« La laïcité c’est la liberté. Il ne faut pas l’oublier ». La remarque d’Emilie Trigo, secrétaire nationale de l’Unsa, résume assez bien la position des syndicats face à une loi séparatisme qui concerne par bien des points l’Ecole, touche à beaucoup de libertés et modifie plusieurs textes fondateurs de la République. Les députés LREM, parfois agacés, ont du entendre que la loi n’est pas nécessaire et « qu’elle pose plus de problèmes qu’elle n’en résout » (pour la Fsu). Des lignes rouges ont été fixées. Pas sur que la majorité parlementaire ait entendu le message.
Un texte punitif
Mercredi 13, ils étaient tous invités à débattre avec les députés sur la loi séparatisme , devenue « loi confortant le respect des principes de la République ». Devant la commission spéciale de l’Assemblée, tous les syndicats sont là pour donner leur avis sur le projet de loi séparatisme. Et finalement leur analyse n’est pas si différente.
Pour Emilie Trigo, secrétaire nationale Unsa, la loi oublie la cohésion sociale et est prise sous le coup de l’émotion. Pour Benoit Teste, secrétaire général de la Fsu, la loi doit être rééquilibrée et devrait réfléchir avant de modifier des textes fondateurs (lois de 1882, 1901 et 1905 par exemple). « Elle pose plus de problèmes qu’elle n’en résout ». Le secrétaire général des fonctionnaires FO, C Grolier s’inquiète aussi des libertés fondamentales attaquées par ce texte. Cyril Chabanier, de la Cftc, la juge trop répressive. Nathalie Verdeil, secrétaire confédérale Cgt, dénonce un texte fourre tout et punitif.

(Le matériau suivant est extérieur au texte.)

(* ===== verification/PayloadHelper.v ===== *)
(** * Buffered reading of a byte stream (src/src/payload.rs, [PayloadHelper])

    [PayloadHelper] queues the chunks of an underlying stream and offers exact
    reads, copies and line reads that cross chunk borders.  The stream is an
    interface ([Stream]); the specification is a reader over one flat byte
    string, and every operation is proved to refine it for every stream and every
    way the bytes are cut into chunks. *)
From S2P Require Import Prelude Errors Payload.
Open Scope Z_scope.

(** ** The stream interface

    [Stream<Item = Bytes, Error = PayloadError>].  [stream_avail] bounds the items
    the stream can deliver before it next answers something else; it is what makes
    the recursive calls of the readers end. *)
Class Stream (S : Type) := {
  stream_poll : S -> poll (option bytes) PayloadError * S;
  stream_avail : S -> nat;
  stream_progress s d s' :
    stream_poll s = (Ready (Some d), s') -> (stream_avail s' < stream_avail s)%nat;
}.

(** A scripted stream: the answers to the successive polls, then [NotReady]. *)
Definition script : Type := list (poll (option bytes) PayloadError).

#[export] Program Instance script_stream : Stream script := {|
  stream_poll := fun s => match s with [] => (NotReady, []) | r :: s' => (r, s') end;
  stream_avail := length;
|}.
Next Obligation. intros [|r s] d s' H; simplify_eq/=; lia. Qed.

(** The receiving side of the payload channel is a stream: [Payload::poll] by
    the task that owns the request. *)
Record payload_rx : Type := mkRx { rx_task : Task; rx_cell : Inner; rx_woken : list Task }.

#[export] Program Instance payload_stream : Stream payload_rx := {|
  stream_poll := fun p =>
    let '(r, s, w) := Inner_readany (rx_task p) (rx_cell p) in
    (r, mkRx (rx_task p) s (rx_woken p ++ w));
  stream_avail := fun p => length (in_items (rx_cell p));
|}.
Next Obligation.
  intros [t s w] d s' H; simpl in *. unfold Inner_readany in H.
  destruct (in_items s) as [|c items] eqn:Hi; simpl in *.
  - destruct (in_err s), (in_eof s); simplify_eq/=.
  - simplify_eq/=. lia.
Qed.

Frédéric Sève, secrétaire national Cfdt, partage les principes de la loi mais pas toujours l’application.
Le sondage IFOP contesté
Pourquoi cette levée de boucliers ? Particulièrement après la publication du sondage Ifop qui a brossé un tableau désastreux de la laïcité à l’Ecole. C’est qu’en fait personne ne semble savoir s’il y a une recrudescence des problèmes posés par l’irrespect de la laïcité. Les syndicats enseignants présents (Fsu, Unsa, Cfdt) ont vivement critiqué les conclusions du sondage Ifop, ses questions biaisées et ses à peu près. La fameuse censure des enseignants a été l’objet de critiques vertes. Les rapporteurs LREM du texte, le président de la commission, F de Rugy, auraient aimé savoir si les agressions ou les désordres liés à la laïcité augmentent dans les entreprises. Là aussi les syndicats ne le pensent pas. Ils pensent que l’opinion est plus sensible à ces questions mais qu’iln’y a pas plus de cas. Enfin FO remarque que les données de la Fonction publique montrent que le nombre de cas est stable dans ce secteur. C’était ouvrir la voie à un démontage des principaux articles du projet de loi.
Une loi de privatisation ?
L’article 1 prévoit que les agents des entreprises privées exerçant un service public devront respecter la neutralité que doivent déjà respecter les agents de l’Etat. Les syndicats soulignent qu’il y a déjà toute une jurisprudence et que le problème n’est pas de faire un article de loi mais de faire connaitre la jurisprudence à l’encadrement et aux agents. La FSU et FO soulèvent les arrières pensées de ce texte. « Attention à ne pas revenir sur des équilibres délicats », explique B Teste (Fsu) en retenant un amendement concernant les accompagnatrices voilées dans les écoles. C. Grolier (FO) voit dans cet article la suite logique de la loi de transformation de la fonction publique qui prévoit de passer au privé des pans entiers des missions du public, avec les fonctionnaires (qu’ils le veuillent ou non) en prime.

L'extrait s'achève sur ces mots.